In order to foster reproducibility, the code for this paper was developed and
run inside of a [Docker](https://www.docker.com/) container defined in the file
[`Dockerfile-dev`](Dockerfile-dev). To run this code, you can build the
Docker image yourself and run it using Docker. Or, if you don't feel like
installing Docker, you can simply use `Dockerfile-dev` as a reference for
setting up the software environment on your own system. You can also build
an equivalent [Singularity](https://sylabs.io/docs/#singularity) image which
can be used on an HPC cluster, where it is likely that Docker is not available
but Singularity is. There is a script that automatically sets up the Docker
container and opens a shell in it (instructions below).

### Using Docker

In order to use the Docker image, you must first
[install Docker](https://www.docker.com/get-started).
If you intend to run any experiments on a GPU, you must also ensure that your
NVIDIA driver is set up properly and install the
[NVIDIA Container Toolkit](https://docs.nvidia.com/datacenter/cloud-native/container-toolkit/install-guide.html). Our experiments are quite fast even on CPU.

In order to automatically build the Docker image, start the container, and open
up a bash shell inside of it, run

    $ bash scripts/docker_shell.bash --build

After you have built the image once, there is no need to do so again, so
afterwards you can simply run

    $ bash scripts/docker_shell.bash

By default, this script starts the container in GPU mode, which will fail if
you are not running on a machine with a GPU. If you only want to run things in
CPU mode, you can run

    $ bash scripts/docker_shell.bash --cpu

### Using Singularity

Singularity is an alternative container runtime that is more suitable for
shared computing environments. Note: Singularity also goes by the name
Apptainer; they refer to the same thing.

In order to run the code in a Singularity container, you must first obtain the
Docker image and then convert it to a `.sif` (Singularity image) file on a
machine where you have root access (for example, your personal computer or
workstation). This requires installing both Docker and
[Singularity](https://docs.sylabs.io/guides/latest/user-guide/quick_start.html)
on that machine. Assuming you have already built the Docker image according to
the instructions above, you can use the following to create the `.sif` file:

    $ bash scripts/build_singularity_image.bash

This will create the file `neural-network-recognizers.sif`. It is normal for
this to take several minutes. Afterwards, you can upload the `.sif` file to
your HPC cluster and use it there.

You can open a shell in the Singularity container using

    $ bash scripts/singularity_shell.bash

This will work on machines that do and do not have an NVIDIA GPU, although it
will output a warning if there is no GPU.

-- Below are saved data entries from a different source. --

Lemma copy_mirrors_files_witness :
  Fs.stat (["backups"; "x"] ++ ["sub"; "c.txt"])
    (fs (snd (copyDirectory 8 ["proj"] ["backups"; "x"] ["node_modules"] false
                sample_world)))
  = inr (Fs.File "c").
Proof.
  refine (proj1 (copy_mirrors_files 8 ["proj"] ["backups"; "x"] ["node_modules"]
                   sample_world (MkCopyStats 3 2 6 ["node_modules"]) _
                   eq_refl sample_paths_apart eq_refl)
            ["sub"; "c.txt"] "c" eq_refl eq_refl).
Defined.

Lemma copy_is_exact_witness :
  Fs.stat (["backups"; "x"] ++ ["a.txt"])
    (fs (snd (copyDirectory 8 ["proj"] ["backups"; "x"] ["node_modules"] false
                sample_world)))
  = inr (Fs.File "aaa").
Proof.
  apply (copy_is_exact 8 ["proj"] ["backups"; "x"] ["node_modules"]
           sample_world (MkCopyStats 3 2 6 ["node_modules"]) _
           eq_refl sample_paths_apart
           (missing_holds_no_file ["backups"; "x"] sample_tree Fs.ENOENT eq_refl)
           eq_refl).
  split; reflexivity.
Defined.

(** *** Well-formed trees stay well-formed *)

Lemma well_formed_dir_intro es :
  distinct (map fst es) = true ->
  (forall k c, In (k, c) es -> well_formed c = true) ->
  well_formed (Fs.Dir es) = true.
Proof.
  intros Hd Hall. cbn [well_formed]. rewrite Hd. simpl.
  induction es as [|[k0 c0] r IH]; [reflexivity|].
  rewrite (Hall k0 c0 (or_introl eq_refl)). simpl. apply IH.
  - simpl in Hd. apply andb_prop in Hd. apply Hd.
  - intros k c Hin. apply (Hall k c). right. exact Hin.
Qed.

Lemma existsb_eqb_In k names : existsb (String.eqb k) names = true <-> In k names.
Proof.
  rewrite existsb_exists. split.
  - intros (x & Hx & E). apply String.eqb_eq in E. subst. exact Hx.
  - intros H. exists k. split; [exact H | apply String.eqb_refl].
Qed.

Lemma put_In s n es k c :
  In (k, c) (Fs.put s n es) -> (k = s /\ c = n) \/ In (k, c) es.
Proof.
  induction es as [|[k0 c0] r IH]; simpl.
  - intros [[= <- <-]|[]]. left. auto.
  - destruct (String.eqb k0 s) eqn:E.
    + apply String.eqb_eq in E. subst k0. intros [[= <- <-]|H]; auto.
    + intros [H|H]; [right; left; exact H|].
      destruct (IH H) as [H1|H1]; auto.
Qed.
Lemma strip_idempotent (s : str) : strip (strip s) = strip s.
Proof.
  unfold strip at 1. rewrite (lstrip_fixed _ (strip_head s)).
  unfold rstrip. rewrite (lstrip_fixed _ (strip_last s)). apply rev_involutive.
Qed.

(** X2. [strip] leaves no whitespace at either end: its result neither starts
    nor ends with a whitespace character, and trimming it again changes
    nothing. *)
Theorem strip_trims_both_ends (s : str) :
  match strip s with [] => True | c :: _ => is_space c = false end /\
  match rev (strip s) with [] => True | c :: _ => is_space c = false end /\
  strip (strip s) = strip s.
Proof.
  split; [apply strip_head|]. split; [apply strip_last|apply strip_idempotent].
Qed.

(** ** More on the story synthesizer *)

Lemma loop_stories_short (lower : str -> str) (segs : list str) :
  Forall (fun seg => (length (strip seg) < 10)%nat) segs ->
  flat_map (story_step lower []) segs = [].
Proof.
  induction 1 as [|seg segs Hseg _ IH]; simpl; [reflexivity|].
  rewrite IH. unfold story_step.
  apply Nat.ltb_lt in Hseg. rewrite Hseg. reflexivity.
Qed.

Lemma startswith_split (p s : str) :
  startswith p s = true -> s = p ++ drop (length p) s.
Proof.
  revert s. induction p as [|a p IH]; intros s; simpl.
  - intros _. reflexivity.
  - destruct s as [|b s]; [discriminate|].
    intros H. apply andb_true_iff in H. destruct H as [Hab Hps].
    apply N.eqb_eq in Hab. subst b. simpl. f_equal. apply IH, Hps.
Qed.

Lemma re_sub_leading_first_match (alts : list str) (s : str) :
  (exists before p after,
      alts = before ++ p :: after /\
      Forall (fun q => startswith q s = false) before /\
      s = p ++ re_sub_leading alts s)
  \/ (Forall (fun q => startswith q s = false) alts /\
      re_sub_leading alts s = s).
Proof.
  induction alts as [|q alts IH]; simpl.
  - right. split; [constructor|reflexivity].
  - unfold remove_prefix. destruct (startswith q s) eqn:Hq.
    + left. exists [], q, alts. split; [reflexivity|].
      split; [constructor|]. apply startswith_split, Hq.
    + destruct IH as [(before & p & after & -> & Hb & Hs)|[Hall Hs]].
      * left. exists (q :: before), p, after. split; [reflexivity|].
        split; [constructor; assumption|exact Hs].
      * right. split; [constructor; assumption|exact Hs].
Qed.

Lemma story_of_not_default (action : str) : story_of action <> default_story.
Proof.
  intros H.
  assert (He : endswith story_tail (story_of action) = true).
  { unfold story_of. rewrite app_assoc. apply endswith_app. }
  rewrite H in He. vm_compute in He. discriminate.
Qed.

Lemma loop_stories_not_default (lower : str -> str) (d : str) :
  loop_stories lower d <> [default_story].
Proof.
  intros H.
  assert (Hin : In default_story (loop_stories lower d)).
  { rewrite H. left. reflexivity. }
  apply in_flat_map in Hin. destruct Hin as (seg & _ & Hs).
  unfold story_step in Hs. destruct (_ <? _)%nat; [destruct Hs|].
  destruct Hs as [Hs|[]]. exact (story_of_not_default _ Hs).
Qed.

(** The loop collected nothing exactly when the result is the default. *)
Lemma generate_user_stories_default_iff (lower : str -> str) (d : str) :
  generate_user_stories lower d = [default_story] <-> loop_stories lower d = [].
Proof.
  rewrite generate_user_stories_unfold. split.
  - destruct (loop_stories lower d) as [|x l] eqn:Hl; [reflexivity|].
    intros H. exfalso. apply (loop_stories_not_default lower d).
    rewrite Hl. exact H.
  - intros ->. reflexivity.
Qed.

(** After a separator run has started, whether it is recorded as started
    makes no difference for the stories: the empty piece gives none. *)
Lemma stories_after_run (lower : str -> str) (s : str) :
  flat_map (story_step lower []) (re_split_from true [] s)
  = flat_map (story_step lower []) (re_split_from false [] s).
Proof.
  destruct s as [|c s]; simpl; [reflexivity|].
  destruct (is_sep c); reflexivity.
Qed.

Lemma stories_split_at_separator (lower : str -> str) (c : N) (d2 : str) :
  is_sep c = true ->
  forall (d1 : str) in_run cur,
    (in_run = true -> cur = []) ->
    flat_map (story_step lower []) (re_split_from in_run cur (d1 ++ c :: d2))
    = flat_map (story_step lower []) (re_split_from in_run cur d1)
      ++ flat_map (story_step lower []) (re_split d2).
Proof.
  intros Hc. induction d1 as [|a d1 IH]; intros in_run cur Hrun.
  - simpl app at 1. simpl re_split_from. rewrite Hc. destruct in_run.
    + rewrite (Hrun eq_refl). rewrite stories_after_run. reflexivity.
    + simpl. rewrite stories_after_run, app_nil_r. reflexivity.
  - simpl. destruct (is_sep a).
    + destruct in_run.
      * apply IH. reflexivity.
      * simpl. rewrite IH by reflexivity. apply app_assoc.
    + apply IH. discriminate.
Qed.

(** X3. A text of fewer than ten code points gives the default story and
    nothing else, whatever it contains. *)
Theorem short_text_gives_default_story (lower : str -> str) (d : str) :
  (length d < 10)%nat ->
  generate_user_stories lower d = [default_story].
Proof.
  intros Hlen. apply generate_user_stories_default_iff. unfold loop_stories.
  apply loop_stories_short.
  eapply Forall_impl; [apply (re_split_from_length d false [])|].
  simpl. intros seg Hseg. pose proof (strip_length seg). lia.
Qed.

You can find a more general tutorial on Singularity
[here](https://github.com/bdusell/singularity-tutorial).

### Additional Setup

Whatever method you use to run the code (whether in a Docker container,
Singularity container, or no container), you must run this script once (*inside
the container shell*):

    $ bash scripts/setup.bash

Specifically, this script installs the Python packages required by our code,
which will be stored in the local directory rather than system-wide.

## Running Code

All files under `src/` should be run using `poetry` so they have access to the
Python packages provided by the Poetry package manager. This means you should
either prefix all of your commands with `poetry run` or run `poetry shell`
beforehand to enter a shell with Poetry's virtualenv enabled all the time. You
should run both Python and Bash scripts with Poetry, because the Bash scripts
might call out to Python scripts. All Bash scripts under `src/` should be run
with `src/` as the current working directory.

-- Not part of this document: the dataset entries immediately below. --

(** * Contour hierarchy to closed curves: a model of [src/model_from_contours.py]

    The development embeds the curve reconstruction of
    [build_model_from_contours] (border filter, curve builder, hierarchy
    loops) and proves the properties stated for it.

    Python integers are [Z]; Python floats are binary64 and are modelled by
    the primitive floats of Rocq; lists are lists; an exception is a value of
    [exn] carried by [result]. *)

From Stdlib Require Import ZArith Lia Bool List Sorted.
From Stdlib Require Import Floats.PrimFloat Floats.SpecFloat Floats.FloatOps.
From stdpp Require Import base list.

Local Open Scope Z_scope.

(** ** Exceptions and results *)

(** The exceptions the modelled statements can raise: [x / 0] on integers,
    an integer quotient too large for a float, a slice with step zero, an
    index outside a sequence, and the [RuntimeError] of the first stage when
    no contour is found. *)
Inductive exn : Type :=
  | ZeroDivisionError
  | OverflowError
  | ValueError
  | IndexError
  | RuntimeError.

Inductive result (A : Type) : Type :=
  | Ok (a : A)
  | Raise (e : exn).

Arguments Ok {A} a.
Arguments Raise {A} e.

#[export] Instance result_ret : MRet result := fun _ a => Ok a.

#[export] Instance result_bind : MBind result := fun _ _ f r =>
  match r with
  | Ok a => f a
  | Raise e => Raise e
  end.

(** ** Data model *)

(** A pixel position [[x, y]] of the contours JSON. *)
Definition point : Type := Z * Z.

(** One entry of [data["contours"]]: [{"points": ..., "parent": ...}];
    [parent] is [-1] for a contour that has no parent. *)
Record contour : Type := Contour {
  points : list point;
  parent : Z
}.

(** The JSON document loaded by [build_model_from_contours]. *)
Record contour_data : Type := ContourData {
  width : Z;
  height : Z;
  contours : list contour
}.

(** The [co] of a spline point: [(xw, yw, 0.0, 1.0)]. *)
Definition co : Type := float * float * float * float.
(** * RIW2: the escape protocol and the universe ledger

    A shallow embedding of [src/core/universe_state.py] and
    [src/core/escape_protocol.py].  Python objects that the code mutates in
    place are modelled by explicit state passing: every method takes the
    state of its receiver and answers its return value together with the
    receiver's next state.  Readings of the wall clock
    ([datetime.now().isoformat()]), fresh identifiers ([str(uuid4())]) and
    random numbers ([random.randint]) are inputs of the methods that ask for
    them. *)

From stdpp Require Import gmap strings list fin_maps.
From Stdlib Require Import ZArith DecimalString.

(** ** Python values

    The dictionaries built by [to_dict] and read by [from_dict] hold
    arbitrary Python objects.  A float is never computed with in this code,
    only carried, so it is kept as its IEEE-754 binary64 bit pattern. *)

Record pyfloat := PyFloat { float_bits : Z }.

#[warnings="-register-all"]
Inductive pyval :=
  | PNone
  | PBool (b : bool)
  | PInt (z : Z)
  | PFloat (f : pyfloat)
  | PStr (s : string)
  | PList (l : list pyval)
  | PDict (d : gmap string pyval).

(** A Python [dict] with string keys. *)
Abbreviation pydict := (gmap string pyval).

(** [data[k]]: raises [KeyError] (here [None]) when the key is absent. *)
Definition getitem (data : pydict) (k : string) : option pyval := data !! k.

(** [data.get(k, dflt)]; [data.get(k)] is [get data k PNone]. *)
Definition get (data : pydict) (k : string) (dflt : pyval) : pyval :=
  default dflt (data !! k).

All scripts under `scripts/` and `experiments/` should be run with the
top-level directory as the current working directory.

## Running Experiments

The [`experiments/`](experiments) directory contains scripts for reproducing
all of the experiments and plots presented in the paper. Some of these scripts
are intended to be used to submit jobs to a computing cluster. They should be
run outside of the container. You will need to edit the file
[`experiments/submit_job.bash`](experiments/submit_job.bash)
to tailor it to your specific computing cluster. Other scripts are for plotting
or printing tables and should be run inside the container.

### Dataset Generation

Scripts for generating all of our datasets from scratch can be found under
`experiments/dataset_generation/`. All datasets are sampled using a fixed
random seed, so the results are deterministic.

For convenience, we have also included plaintext versions of all of our formal
language datasets in the [FLaRe repository](https://github.com/rycolab/flare).

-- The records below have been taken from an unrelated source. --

(** ** [game:restart] *)

(** X20. [game:restart] does nothing unless the game is over.  Then every
    score is 0, the round is 1, the first player has the turn, nobody has
    guessed; with at least two players a round starts at once, with fewer
    the room waits in the lobby without a word. *)
Theorem game_restart_resets roomId now rnd st a room :
  JSMap.get roomId (rooms st) = Some a ->
  heap st !! a = Some room ->
  if Phase_eqb (phase room) gameover then
    exists st' room',
      game_restart roomId now rnd st = Ok tt st' /\
      heap st' !! a = Some room' /\
      room' = (if 2 <=? length (players room)
               then roundOf now rnd (restarted room) else restarted room) /\
      players room' = map (set_score 0) (players room) /\
      Forall (fun p => score p = 0) (players room') /\
      round room' = 1 /\ turnIndex room' = Fin 0 /\ guessedThisRound room' = [] /\
      currentDrawer room' = head (players room') /\
      (2 <= length (players room) ->
         phase room' = drawing /\
         JSMap.get (rid room) (roomTimers st') = Some (mkTimer a RoundTimer) /\
         timeouts st' = timeouts st ++ [wordDelivery now a room']) /\
      (length (players room) < 2 ->
         phase room' = lobby /\ word room' = None /\
         roomTimers st' = roomTimers st /\ timeouts st' = timeouts st)
  else game_restart roomId now rnd st = Ok tt st.
Proof.
  intros Hget Hroom. destruct (Phase_eqb (phase room) gameover) eqn:Hover.
  - set (room' := if 2 <=? length (players room)
                  then roundOf now rnd (restarted room) else restarted room).
    assert (players room' = map (set_score 0) (players room)) as Hps.
    { subst room'. by destruct (2 <=? _). }
    destruct (wp_returns (game_restart roomId now rnd)
      (fun _ st' =>
         heap st' !! a = Some room' /\
         (2 <= length (players room) ->
            JSMap.get (rid room) (roomTimers st') = Some (mkTimer a RoundTimer) /\
            timeouts st' = timeouts st ++ [wordDelivery now a room']) /\
         (length (players room) < 2 ->
            roomTimers st' = roomTimers st /\ timeouts st' = timeouts st)) st)
      as ([] & st' & Hrun & H1 & H2 & H3).
    { unfold game_restart. do 2 wp_known. rewrite Hget. do 2 wp_known.
      rewrite Hover. change (negb true) with false. cbv iota. do 3 wp_known.
      fold restarted. subst room'.
      destruct (2 <=? length (players room)) eqn:Hlen.
      - apply Nat.leb_le in Hlen.
        apply (startRound_spec _ now rnd a _ (restarted room)); [heap_known| |].
        { simpl. by rewrite length_map. }
        intros st' ((Hw1 & _) & Ht & Hto & _). wp_known.
        split_and!; [done| |intros; lia]. intros _. simpl. split.
        + rewrite Ht. by rewrite JSMapFacts.get_set, String.eqb_refl.
        + exact Hto.
      - apply Nat.leb_gt in Hlen. repeat wp_known.
        split_and!; [heap_known|intros; lia|done]. }
    exists st', room'. split_and!; try done.
    + rewrite Hps. apply Forall_forall. by intros p (q & -> & _)%list_elem_of_fmap.
    + subst room'. by destruct (2 <=? _).
    + subst room'. by destruct (2 <=? _).
    + subst room'. by destruct (2 <=? _).
    + unfold currentDrawer. rewrite Hps.
      assert (turnIndex room' = Fin 0) as -> by (subst room'; by destruct (2 <=? _)).
      destruct (map (set_score 0) (players room)) as [|q qs]; [done|].
      unfold Num.rem, Num.index. cbn [length]. by rewrite Nat.Div0.mod_0_l.
    + intros Hlen. split; [|by apply H2]. subst room'.
      apply Nat.leb_le in Hlen. by rewrite Hlen.
    + intros Hlen. destruct (H3 Hlen) as [? ?]. subst room'.
      apply Nat.leb_gt in Hlen. rewrite Hlen. unfold restarted. by rewrite Hlen.
  - destruct (wp_returns (game_restart roomId now rnd) (fun _ st' => st' = st) st)
      as ([] & st' & Hrun & ->); [|done].
    unfold game_restart. do 2 wp_known. rewrite Hget. do 2 wp_known.
    by rewrite Hover.
Qed.

Lemma game_restart_resets_witness :
  exists st' room',
    game_restart "r" 100 2 (state_of (room_of [ann 10; bob 4] 3 gameover)) = Ok tt st' /\
    heap st' !! 0 = Some room' /\
    players room' = [ann 0; bob 0] /\ round room' = 1 /\ phase room' = drawing.
Proof.
  pose proof (game_restart_resets "r" 100 2 (state_of (room_of [ann 10; bob 4] 3 gameover)) 0
                (room_of [ann 10; bob 4] 3 gameover) eq_refl eq_refl) as H.
  cbn [Phase_eqb phase room_of] in H.
  destruct H as (st' & room' & H1 & H2 & _ & H3 & _ & H4 & _ & _ & _ & H5 & _).
  exists st', room'. split_and!; try done. apply H5. simpl. lia.
Defined.

(** ** The events of the drawer *)

(** X21. [draw:stroke], [round:clear], [room:close] and [round:skip] from a
    socket that is not the drawer of the room do nothing at all. *)
Theorem only_the_drawer_acts sid roomId st a room :
  heap st !! a = Some room ->
  is_drawer sid room = false ->
  (JSMap.get (Str.trim roomId) (rooms st) = Some a ->
   (forall points, draw sid roomId points st = Ok tt st) /\
   round_clear_request sid roomId st = Ok tt st /\
   room_close sid roomId st = Ok tt st) /\
  (JSMap.get roomId (rooms st) = Some a ->
   forall now, round_skip sid roomId now st = Ok tt st).
Proof.
  intros Hroom Hno. split.
  - intros Hget. split_and!; [intros points| |].
    + destruct (wp_returns (draw sid roomId points) (fun _ st' => st' = st) st)
        as ([] & st' & Hrun & ->); [|done].
      unfold draw. cbv zeta. do 2 wp_known. rewrite Hget. do 2 wp_known.
      by rewrite Hno.
    + destruct (wp_returns (round_clear_request sid roomId) (fun _ st' => st' = st) st)
        as ([] & st' & Hrun & ->); [|done].
      unfold round_clear_request. cbv zeta. do 2 wp_known. rewrite Hget. do 2 wp_known.
      by rewrite Hno.
    + destruct (wp_returns (room_close sid roomId) (fun _ st' => st' = st) st)
        as ([] & st' & Hrun & ->); [|done].
      unfold room_close. cbv zeta. do 2 wp_known. rewrite Hget. do 2 wp_known.
      by rewrite Hno.
  - intros Hget now.
    destruct (wp_returns (round_skip sid roomId now) (fun _ st' => st' = st) st)
      as ([] & st' & Hrun & ->); [|done].
    unfold round_skip. do 2 wp_known. rewrite Hget. do 2 wp_known.
    by rewrite Hno.
Qed.

Lemma only_the_drawer_acts_witness :
  (forall points, draw "b" "r" points (after two_joined) = Ok tt (after two_joined)) /\
  round_skip "b" "r" 1000 (after two_joined) = Ok tt (after two_joined).
Proof.
  destruct (only_the_drawer_acts "b" "r" (after two_joined) 0
              (mkRoom "r" [ann 0; bob 0] (Some "Cat") 1 (Fin 0) [] drawing (Some 60010%Z)))
    as [H1 H2]; [vm_compute; reflexivity..|].
  split.
  - apply H1. vm_compute; reflexivity.
  - apply H2. vm_compute; reflexivity.
Defined.

(** X22. From the drawer: [draw:stroke] relays a non-empty list of points
    to the other sockets of the room and drops an empty one; [round:clear]
    is broadcast to the room; [room:close] announces the closing,
    unregisters the room and broadcasts the new list of rooms, and leaves
    the room object, the timers, the pending timeouts and the sockets' rooms
    as they are. *)
Theorem drawer_relays_and_closes sid roomId st a room :
  JSMap.get (Str.trim roomId) (rooms st) = Some a ->
  heap st !! a = Some room ->
  is_drawer sid room = true ->
  (forall points,
     draw sid roomId points st =
       Ok tt (if length points =? 0 then st
              else with_sent (fun l => l ++
                     [mkEmit (SocketTo sid (Str.trim roomId))
                        (draw_stroke (Str.trim roomId) points)]) st)) /\
  round_clear_request sid roomId st =
    Ok tt (with_sent (fun l => l ++
             [mkEmit (IoTo (Str.trim roomId)) (round_clear (Str.trim roomId))]) st) /\
  exists st',
    room_close sid roomId st = Ok tt st' /\
    rooms st' = JSMap.delete (Str.trim roomId) (rooms st) /\
    JSMap.get (Str.trim roomId) (rooms st') = None /\
    heap st' = heap st /\
    roomTimers st' = roomTimers st /\
    timeouts st' = timeouts st /\
    socketToRoom st' = socketToRoom st /\
    sent st' = sent st ++
      [mkEmit (IoTo (Str.trim roomId))
         (chat_message (Str.trim roomId) "System" "Room was closed by the drawer." true);
       mkEmit IoAll (rooms_list (getPublicRooms st'));
       mkEmit (IoTo "__rooms__") (rooms_list (getPublicRooms st'))].
Proof.
  intros Hget Hroom Hyes. split_and!; [intros points| |].
  - match goal with |- _ = Ok tt ?s =>
      destruct (wp_returns (draw sid roomId points) (fun _ st' => st' = s) st)
        as ([] & st' & Hrun & ->); [|done] end.
    unfold draw. cbv zeta. do 2 wp_known. rewrite Hget. do 2 wp_known.
    rewrite Hyes. change (negb true) with false. cbv iota.
    destruct (length points =? 0); by repeat wp_known.
  - match goal with |- _ = Ok tt ?s =>
      destruct (wp_returns (round_clear_request sid roomId) (fun _ st' => st' = s) st)
        as ([] & st' & Hrun & ->); [|done] end.
    unfold round_clear_request. cbv zeta. do 2 wp_known. rewrite Hget. do 2 wp_known.
    rewrite Hyes. change (negb true) with false. cbv iota. by repeat wp_known.
  - destruct (wp_returns (room_close sid roomId)
      (fun _ st' =>
         rooms st' = JSMap.delete (Str.trim roomId) (rooms st) /\
         heap st' = heap st /\ roomTimers st' = roomTimers st /\
         timeouts st' = timeouts st /\ socketToRoom st' = socketToRoom st /\
         sent st' = sent st ++
           [mkEmit (IoTo (Str.trim roomId))
              (chat_message (Str.trim roomId) "System" "Room was closed by the drawer." true);
            mkEmit IoAll (rooms_list (getPublicRooms st'));
            mkEmit (IoTo "__rooms__") (rooms_list (getPublicRooms st'))]) st)
      as ([] & st' & Hrun & H1 & H2 & H3 & H4 & H5 & H6).
    { unfold room_close. cbv zeta. do 2 wp_known. rewrite Hget. do 2 wp_known.
      rewrite Hyes. change (negb true) with false. cbv iota. repeat wp_known.
      split_and!; try done. simpl. by rewrite <- !app_assoc. }
    exists st'. split_and!; try done.
    rewrite H1. by rewrite JSMapFacts.get_delete, String.eqb_refl.
Qed.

Note that the plaintext files still need to be "prepared" (converted to
integers in .pt files) before being used to train neural networks using our
code.

* `submit_prepare_automaton_language_jobs.bash`: Generate and prepare all
  datasets for all regular languages.
* `submit_prepare_hand_coded_language_jobs.bash`: Generate and prepare all
  datasets for all non-regular languages.
* `submit_prepare_test_edit_distance_jobs.bash`: Generate and prepare the
  datasets used for the edit distance plots. Must be run after
  `submit_prepare_automaton_language_jobs.bash`.

Dataset generation consists of the following steps:

1. (For regular languages only) Write the DFA for the language to a .pt file.
2. (For regular languages only) Run weight pushing on the DFA so it can be used
   for sampling.
3. Randomly sample positive and negative examples for each split, and save the
   results as plaintext files.
4. Prepare the plaintext files by converting all symbols to integers and saving
   them in .pt files.

### Training Neural Networks

The relevant scripts are under `experiments/training/`. They should be run
after datasets are generated and prepared.

* `submit_train_and_evaluate_jobs.bash`: Train and evaluate all models on all
  languages.
* `submit_rerun_evaluate_jobs.bash`: Rerun just the model evaluation without
  retraining. Useful if there was an error during evaluation that does not
  require retraining the model.

### Analysis

The relevant scripts are under `experiments/analysis/`. They should be run
after models are trained and evaluated.

* `print_full_tables.bash`: Generate the tables of unabridged results for all
  languages.
* `print_main_tables.bash`: Generate the table summarizing all inductive bias
  and expressivity experiments, and the table showing the best loss functions.
* `plot_cross_entropy_vs_edit_distance.bash`: Generate the plots of
  cross-entropy vs. edit distance.
* `print_hardest_examples.bash`: Sort examples in the test set from highest to
  lowest cross-entropy for a certain language and architecture.